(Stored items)
........
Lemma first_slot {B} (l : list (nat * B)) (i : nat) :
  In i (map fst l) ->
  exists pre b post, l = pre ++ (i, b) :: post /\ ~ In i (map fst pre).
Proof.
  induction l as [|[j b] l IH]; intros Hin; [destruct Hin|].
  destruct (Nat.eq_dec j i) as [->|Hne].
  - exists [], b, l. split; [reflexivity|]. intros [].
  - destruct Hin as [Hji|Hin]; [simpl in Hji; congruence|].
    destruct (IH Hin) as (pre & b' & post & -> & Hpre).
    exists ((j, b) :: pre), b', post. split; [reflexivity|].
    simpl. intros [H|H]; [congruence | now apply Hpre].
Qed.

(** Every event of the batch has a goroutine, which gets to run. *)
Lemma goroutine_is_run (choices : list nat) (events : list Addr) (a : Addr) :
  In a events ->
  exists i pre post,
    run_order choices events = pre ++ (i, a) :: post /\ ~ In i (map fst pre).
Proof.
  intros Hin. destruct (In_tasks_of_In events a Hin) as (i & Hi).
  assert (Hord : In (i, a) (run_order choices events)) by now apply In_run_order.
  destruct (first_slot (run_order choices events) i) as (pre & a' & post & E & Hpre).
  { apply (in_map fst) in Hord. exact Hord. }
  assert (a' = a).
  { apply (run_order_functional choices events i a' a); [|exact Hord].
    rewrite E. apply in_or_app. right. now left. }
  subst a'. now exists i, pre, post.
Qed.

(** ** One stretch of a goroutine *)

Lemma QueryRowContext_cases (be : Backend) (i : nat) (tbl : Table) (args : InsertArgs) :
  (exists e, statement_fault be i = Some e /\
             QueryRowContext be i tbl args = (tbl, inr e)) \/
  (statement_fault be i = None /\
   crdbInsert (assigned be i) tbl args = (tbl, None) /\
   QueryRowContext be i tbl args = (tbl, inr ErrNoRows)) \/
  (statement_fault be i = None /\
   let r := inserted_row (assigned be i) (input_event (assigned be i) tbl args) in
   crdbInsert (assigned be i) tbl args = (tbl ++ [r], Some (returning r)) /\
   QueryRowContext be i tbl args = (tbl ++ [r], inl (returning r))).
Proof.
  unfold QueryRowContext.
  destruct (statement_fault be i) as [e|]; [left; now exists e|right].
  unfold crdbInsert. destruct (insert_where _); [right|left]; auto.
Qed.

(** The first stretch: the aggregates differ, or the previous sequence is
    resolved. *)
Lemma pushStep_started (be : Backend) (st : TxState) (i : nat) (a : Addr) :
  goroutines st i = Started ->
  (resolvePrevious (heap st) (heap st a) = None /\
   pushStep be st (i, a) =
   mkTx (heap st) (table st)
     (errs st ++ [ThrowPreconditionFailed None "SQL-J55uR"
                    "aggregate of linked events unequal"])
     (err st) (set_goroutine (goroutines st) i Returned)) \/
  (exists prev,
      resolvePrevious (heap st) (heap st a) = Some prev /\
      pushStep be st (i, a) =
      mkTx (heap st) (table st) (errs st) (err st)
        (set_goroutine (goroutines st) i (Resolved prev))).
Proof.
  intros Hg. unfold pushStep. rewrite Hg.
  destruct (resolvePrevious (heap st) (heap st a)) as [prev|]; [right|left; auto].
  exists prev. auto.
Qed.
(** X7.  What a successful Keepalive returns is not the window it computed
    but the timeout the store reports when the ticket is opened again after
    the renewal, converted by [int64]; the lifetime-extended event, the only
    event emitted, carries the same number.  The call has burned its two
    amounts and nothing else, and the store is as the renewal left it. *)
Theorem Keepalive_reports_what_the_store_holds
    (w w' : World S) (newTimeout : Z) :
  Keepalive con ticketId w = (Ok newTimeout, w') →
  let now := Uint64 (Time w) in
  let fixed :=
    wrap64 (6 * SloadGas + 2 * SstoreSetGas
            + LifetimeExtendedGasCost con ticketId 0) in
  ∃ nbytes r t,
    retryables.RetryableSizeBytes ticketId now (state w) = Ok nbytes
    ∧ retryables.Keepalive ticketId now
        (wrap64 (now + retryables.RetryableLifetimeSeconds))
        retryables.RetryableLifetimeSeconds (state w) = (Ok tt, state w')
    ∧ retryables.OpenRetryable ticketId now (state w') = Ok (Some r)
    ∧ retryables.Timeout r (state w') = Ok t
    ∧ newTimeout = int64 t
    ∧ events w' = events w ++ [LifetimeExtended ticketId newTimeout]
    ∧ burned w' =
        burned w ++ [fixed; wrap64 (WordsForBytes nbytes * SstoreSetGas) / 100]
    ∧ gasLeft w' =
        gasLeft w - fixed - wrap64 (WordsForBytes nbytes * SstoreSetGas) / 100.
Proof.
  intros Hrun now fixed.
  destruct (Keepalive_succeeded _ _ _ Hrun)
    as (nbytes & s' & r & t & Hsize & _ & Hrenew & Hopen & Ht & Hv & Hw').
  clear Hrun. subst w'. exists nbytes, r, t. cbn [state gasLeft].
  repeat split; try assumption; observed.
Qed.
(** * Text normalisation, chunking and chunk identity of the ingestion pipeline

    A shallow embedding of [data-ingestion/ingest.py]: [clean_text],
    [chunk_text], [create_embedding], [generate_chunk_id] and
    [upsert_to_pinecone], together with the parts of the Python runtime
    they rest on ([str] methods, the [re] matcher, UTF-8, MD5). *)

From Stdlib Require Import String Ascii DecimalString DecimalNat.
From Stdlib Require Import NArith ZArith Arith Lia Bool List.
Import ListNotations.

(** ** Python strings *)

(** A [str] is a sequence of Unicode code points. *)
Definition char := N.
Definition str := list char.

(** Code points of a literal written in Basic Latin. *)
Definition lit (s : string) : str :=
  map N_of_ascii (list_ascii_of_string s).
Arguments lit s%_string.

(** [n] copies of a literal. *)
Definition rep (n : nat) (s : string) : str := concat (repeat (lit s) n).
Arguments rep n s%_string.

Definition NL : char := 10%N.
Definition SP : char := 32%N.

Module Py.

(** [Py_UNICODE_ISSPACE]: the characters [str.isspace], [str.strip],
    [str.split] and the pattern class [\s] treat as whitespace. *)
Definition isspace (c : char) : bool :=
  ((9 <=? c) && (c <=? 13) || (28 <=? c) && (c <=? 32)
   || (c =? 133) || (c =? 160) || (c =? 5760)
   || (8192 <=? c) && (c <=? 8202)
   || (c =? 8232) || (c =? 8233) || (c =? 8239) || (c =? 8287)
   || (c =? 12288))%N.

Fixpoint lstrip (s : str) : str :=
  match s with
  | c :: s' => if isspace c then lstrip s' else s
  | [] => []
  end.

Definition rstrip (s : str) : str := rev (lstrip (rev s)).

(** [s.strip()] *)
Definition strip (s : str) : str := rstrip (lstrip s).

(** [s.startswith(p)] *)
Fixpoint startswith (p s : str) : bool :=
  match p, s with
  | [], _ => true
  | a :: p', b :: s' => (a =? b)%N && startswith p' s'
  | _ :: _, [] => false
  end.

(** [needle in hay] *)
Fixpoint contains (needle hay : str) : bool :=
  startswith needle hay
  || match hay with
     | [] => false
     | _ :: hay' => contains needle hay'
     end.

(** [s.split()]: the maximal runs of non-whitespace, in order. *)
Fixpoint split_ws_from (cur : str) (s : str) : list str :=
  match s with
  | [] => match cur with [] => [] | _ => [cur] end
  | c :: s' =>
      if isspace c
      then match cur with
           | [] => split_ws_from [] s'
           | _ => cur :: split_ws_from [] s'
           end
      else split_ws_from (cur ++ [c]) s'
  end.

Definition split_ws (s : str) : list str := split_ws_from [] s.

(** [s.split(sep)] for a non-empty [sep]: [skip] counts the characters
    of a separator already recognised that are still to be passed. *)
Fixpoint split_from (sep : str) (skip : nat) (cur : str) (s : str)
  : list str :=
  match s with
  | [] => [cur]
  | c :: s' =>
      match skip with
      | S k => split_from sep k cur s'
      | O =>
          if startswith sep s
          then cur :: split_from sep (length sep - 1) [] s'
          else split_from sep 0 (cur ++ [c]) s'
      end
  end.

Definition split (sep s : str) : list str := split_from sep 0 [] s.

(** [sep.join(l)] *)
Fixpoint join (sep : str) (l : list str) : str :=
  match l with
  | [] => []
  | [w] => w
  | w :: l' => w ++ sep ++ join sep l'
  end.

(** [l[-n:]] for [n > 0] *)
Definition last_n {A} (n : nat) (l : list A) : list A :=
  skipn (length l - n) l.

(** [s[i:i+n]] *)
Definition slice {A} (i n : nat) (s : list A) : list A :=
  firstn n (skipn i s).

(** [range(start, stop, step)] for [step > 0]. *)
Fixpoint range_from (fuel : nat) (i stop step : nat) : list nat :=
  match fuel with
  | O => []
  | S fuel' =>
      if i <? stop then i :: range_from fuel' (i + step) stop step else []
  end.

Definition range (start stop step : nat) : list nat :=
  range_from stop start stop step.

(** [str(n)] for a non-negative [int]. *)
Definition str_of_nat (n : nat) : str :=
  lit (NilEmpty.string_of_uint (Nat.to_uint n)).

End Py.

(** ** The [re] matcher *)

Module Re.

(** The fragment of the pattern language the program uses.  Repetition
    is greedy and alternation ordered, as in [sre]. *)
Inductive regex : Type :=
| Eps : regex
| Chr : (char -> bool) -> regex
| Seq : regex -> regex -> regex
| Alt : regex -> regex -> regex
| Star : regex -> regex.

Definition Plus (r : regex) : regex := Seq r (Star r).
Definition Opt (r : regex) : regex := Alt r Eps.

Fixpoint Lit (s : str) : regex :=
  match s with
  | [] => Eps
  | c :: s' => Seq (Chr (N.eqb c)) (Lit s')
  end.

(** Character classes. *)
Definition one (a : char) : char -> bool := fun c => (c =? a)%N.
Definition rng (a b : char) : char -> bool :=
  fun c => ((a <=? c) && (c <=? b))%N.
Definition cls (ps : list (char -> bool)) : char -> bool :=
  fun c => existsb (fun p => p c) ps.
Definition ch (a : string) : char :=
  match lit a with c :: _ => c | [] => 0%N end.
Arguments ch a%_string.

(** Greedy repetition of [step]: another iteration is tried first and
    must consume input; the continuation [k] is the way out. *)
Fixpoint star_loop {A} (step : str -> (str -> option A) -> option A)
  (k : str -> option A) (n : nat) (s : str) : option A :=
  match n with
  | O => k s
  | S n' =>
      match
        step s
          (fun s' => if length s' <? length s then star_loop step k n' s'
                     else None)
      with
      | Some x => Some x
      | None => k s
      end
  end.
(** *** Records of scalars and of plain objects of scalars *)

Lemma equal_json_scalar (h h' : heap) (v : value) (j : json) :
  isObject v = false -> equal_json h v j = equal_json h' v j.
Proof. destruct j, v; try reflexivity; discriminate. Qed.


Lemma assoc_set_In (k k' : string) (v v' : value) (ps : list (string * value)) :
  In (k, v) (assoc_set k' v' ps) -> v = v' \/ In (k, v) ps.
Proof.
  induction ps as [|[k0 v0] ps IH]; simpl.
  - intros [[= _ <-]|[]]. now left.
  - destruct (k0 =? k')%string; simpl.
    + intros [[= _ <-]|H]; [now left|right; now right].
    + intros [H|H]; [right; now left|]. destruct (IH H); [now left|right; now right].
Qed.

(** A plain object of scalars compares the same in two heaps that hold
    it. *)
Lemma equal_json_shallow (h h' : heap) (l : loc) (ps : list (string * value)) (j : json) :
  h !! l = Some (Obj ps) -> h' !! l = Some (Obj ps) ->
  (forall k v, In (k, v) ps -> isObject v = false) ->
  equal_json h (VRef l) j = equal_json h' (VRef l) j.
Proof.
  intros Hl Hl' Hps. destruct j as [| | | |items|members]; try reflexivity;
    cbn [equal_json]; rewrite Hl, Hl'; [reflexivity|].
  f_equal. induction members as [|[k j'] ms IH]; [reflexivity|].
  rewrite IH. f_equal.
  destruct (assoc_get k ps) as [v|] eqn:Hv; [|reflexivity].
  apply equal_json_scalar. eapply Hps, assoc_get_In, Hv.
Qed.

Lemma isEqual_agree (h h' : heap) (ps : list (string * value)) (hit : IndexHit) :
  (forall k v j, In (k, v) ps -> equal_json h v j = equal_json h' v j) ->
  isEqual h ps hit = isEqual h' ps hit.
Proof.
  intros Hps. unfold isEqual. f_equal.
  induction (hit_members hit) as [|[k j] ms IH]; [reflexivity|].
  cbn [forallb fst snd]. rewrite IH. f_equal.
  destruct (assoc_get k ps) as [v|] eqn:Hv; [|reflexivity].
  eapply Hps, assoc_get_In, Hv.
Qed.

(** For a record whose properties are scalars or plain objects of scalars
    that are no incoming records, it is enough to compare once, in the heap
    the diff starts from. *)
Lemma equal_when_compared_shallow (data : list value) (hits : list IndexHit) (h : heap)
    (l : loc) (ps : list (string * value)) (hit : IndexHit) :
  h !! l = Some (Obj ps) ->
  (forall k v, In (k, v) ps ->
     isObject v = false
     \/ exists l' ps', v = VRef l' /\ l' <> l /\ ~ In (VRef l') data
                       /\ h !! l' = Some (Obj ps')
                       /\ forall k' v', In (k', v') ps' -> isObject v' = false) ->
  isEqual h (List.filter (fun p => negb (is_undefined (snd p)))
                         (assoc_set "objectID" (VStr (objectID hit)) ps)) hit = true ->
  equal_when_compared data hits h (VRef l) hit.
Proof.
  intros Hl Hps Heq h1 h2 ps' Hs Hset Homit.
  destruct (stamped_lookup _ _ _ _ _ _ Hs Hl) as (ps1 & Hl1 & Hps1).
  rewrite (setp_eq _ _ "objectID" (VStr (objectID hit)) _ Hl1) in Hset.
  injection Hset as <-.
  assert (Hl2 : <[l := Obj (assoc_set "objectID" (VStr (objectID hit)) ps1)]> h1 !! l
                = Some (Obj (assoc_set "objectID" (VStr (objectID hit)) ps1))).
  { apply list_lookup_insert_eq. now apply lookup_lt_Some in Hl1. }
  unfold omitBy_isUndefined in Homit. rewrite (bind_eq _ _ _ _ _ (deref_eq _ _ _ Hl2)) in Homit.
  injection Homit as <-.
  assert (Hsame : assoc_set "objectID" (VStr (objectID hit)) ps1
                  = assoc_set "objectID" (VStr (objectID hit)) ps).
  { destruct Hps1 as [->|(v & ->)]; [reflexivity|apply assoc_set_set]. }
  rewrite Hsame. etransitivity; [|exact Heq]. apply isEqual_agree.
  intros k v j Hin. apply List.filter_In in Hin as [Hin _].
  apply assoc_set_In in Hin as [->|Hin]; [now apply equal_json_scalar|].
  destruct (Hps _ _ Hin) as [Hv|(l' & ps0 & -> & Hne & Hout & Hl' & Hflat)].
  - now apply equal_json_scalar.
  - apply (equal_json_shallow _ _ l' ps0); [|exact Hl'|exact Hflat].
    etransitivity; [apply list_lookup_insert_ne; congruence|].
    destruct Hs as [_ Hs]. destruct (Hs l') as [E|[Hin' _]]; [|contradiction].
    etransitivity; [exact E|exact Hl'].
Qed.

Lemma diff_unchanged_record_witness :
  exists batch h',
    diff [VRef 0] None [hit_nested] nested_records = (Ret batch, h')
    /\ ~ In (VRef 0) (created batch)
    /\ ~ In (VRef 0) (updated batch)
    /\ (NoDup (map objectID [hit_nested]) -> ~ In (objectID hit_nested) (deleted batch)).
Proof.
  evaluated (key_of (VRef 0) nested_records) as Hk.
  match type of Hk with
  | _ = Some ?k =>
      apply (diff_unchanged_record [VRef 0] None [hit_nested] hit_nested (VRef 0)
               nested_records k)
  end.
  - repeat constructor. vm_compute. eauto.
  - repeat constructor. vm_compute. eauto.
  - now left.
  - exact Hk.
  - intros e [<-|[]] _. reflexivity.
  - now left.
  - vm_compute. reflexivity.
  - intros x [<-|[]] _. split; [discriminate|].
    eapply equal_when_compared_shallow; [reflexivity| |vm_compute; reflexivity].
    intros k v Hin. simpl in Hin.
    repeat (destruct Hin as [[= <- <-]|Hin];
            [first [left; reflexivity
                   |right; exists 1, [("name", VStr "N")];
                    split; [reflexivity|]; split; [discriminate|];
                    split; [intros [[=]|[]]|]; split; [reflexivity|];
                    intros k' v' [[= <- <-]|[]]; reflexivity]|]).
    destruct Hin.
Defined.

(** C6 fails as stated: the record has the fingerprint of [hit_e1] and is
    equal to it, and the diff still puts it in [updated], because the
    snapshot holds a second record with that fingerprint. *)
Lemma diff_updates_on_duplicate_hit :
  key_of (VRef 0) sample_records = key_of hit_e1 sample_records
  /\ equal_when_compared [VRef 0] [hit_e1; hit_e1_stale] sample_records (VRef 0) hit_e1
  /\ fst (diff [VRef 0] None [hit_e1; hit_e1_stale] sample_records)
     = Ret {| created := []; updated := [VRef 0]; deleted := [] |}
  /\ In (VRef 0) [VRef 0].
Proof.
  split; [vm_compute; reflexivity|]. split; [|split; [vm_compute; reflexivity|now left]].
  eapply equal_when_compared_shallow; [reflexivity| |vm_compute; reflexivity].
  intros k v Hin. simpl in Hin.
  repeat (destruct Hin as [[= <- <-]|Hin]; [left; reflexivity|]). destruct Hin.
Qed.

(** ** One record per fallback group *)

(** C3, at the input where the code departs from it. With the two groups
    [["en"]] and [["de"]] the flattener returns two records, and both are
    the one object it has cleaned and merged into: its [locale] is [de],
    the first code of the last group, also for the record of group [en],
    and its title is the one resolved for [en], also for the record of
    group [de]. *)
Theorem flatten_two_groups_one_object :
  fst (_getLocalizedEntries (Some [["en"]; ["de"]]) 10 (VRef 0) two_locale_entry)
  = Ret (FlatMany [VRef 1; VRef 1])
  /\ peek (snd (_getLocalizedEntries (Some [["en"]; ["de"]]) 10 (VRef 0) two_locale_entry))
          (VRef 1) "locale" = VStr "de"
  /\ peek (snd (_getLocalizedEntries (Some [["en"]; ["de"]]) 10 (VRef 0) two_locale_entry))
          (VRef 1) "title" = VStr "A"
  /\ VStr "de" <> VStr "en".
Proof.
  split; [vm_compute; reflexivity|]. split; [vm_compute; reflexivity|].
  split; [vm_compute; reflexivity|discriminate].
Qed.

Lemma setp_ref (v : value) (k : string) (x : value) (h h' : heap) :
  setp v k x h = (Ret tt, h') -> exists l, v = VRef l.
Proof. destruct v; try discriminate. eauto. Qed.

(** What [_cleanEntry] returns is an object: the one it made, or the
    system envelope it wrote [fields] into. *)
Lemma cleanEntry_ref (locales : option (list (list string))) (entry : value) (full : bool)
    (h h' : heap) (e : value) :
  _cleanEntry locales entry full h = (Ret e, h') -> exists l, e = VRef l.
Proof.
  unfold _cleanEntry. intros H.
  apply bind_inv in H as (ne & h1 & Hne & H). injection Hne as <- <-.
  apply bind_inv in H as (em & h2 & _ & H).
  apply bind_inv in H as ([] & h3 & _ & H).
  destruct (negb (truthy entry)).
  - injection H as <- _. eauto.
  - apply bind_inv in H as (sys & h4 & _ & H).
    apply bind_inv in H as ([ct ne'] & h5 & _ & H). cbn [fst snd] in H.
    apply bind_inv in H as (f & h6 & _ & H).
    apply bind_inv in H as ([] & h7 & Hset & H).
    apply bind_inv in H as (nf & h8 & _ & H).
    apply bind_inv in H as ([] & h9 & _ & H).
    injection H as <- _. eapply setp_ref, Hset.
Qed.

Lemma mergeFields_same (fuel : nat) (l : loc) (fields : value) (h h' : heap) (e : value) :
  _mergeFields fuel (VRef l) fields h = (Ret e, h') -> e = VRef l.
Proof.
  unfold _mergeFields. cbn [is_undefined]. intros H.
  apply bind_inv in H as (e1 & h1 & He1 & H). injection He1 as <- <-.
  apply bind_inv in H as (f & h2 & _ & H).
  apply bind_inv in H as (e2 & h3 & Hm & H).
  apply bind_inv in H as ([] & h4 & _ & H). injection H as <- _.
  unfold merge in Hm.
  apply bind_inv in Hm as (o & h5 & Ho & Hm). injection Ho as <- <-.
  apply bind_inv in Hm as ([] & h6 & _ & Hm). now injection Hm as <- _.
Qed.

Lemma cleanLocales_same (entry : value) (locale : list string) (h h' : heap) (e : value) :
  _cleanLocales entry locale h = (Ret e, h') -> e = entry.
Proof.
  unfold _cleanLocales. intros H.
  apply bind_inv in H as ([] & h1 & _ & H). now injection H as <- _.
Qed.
........
* **Exercise directions**
The answer must hold only the lines from the first line of the data through the line bearing "induction l as", returned exactly.

* **Solution for this exercise**
Lemma first_slot {B} (l : list (nat * B)) (i : nat) :
  In i (map fst l) ->
  exists pre b post, l = pre ++ (i, b) :: post /\ ~ In i (map fst pre).
Proof.
  induction l as [|[j b] l IH]; intros Hin; [destruct Hin|].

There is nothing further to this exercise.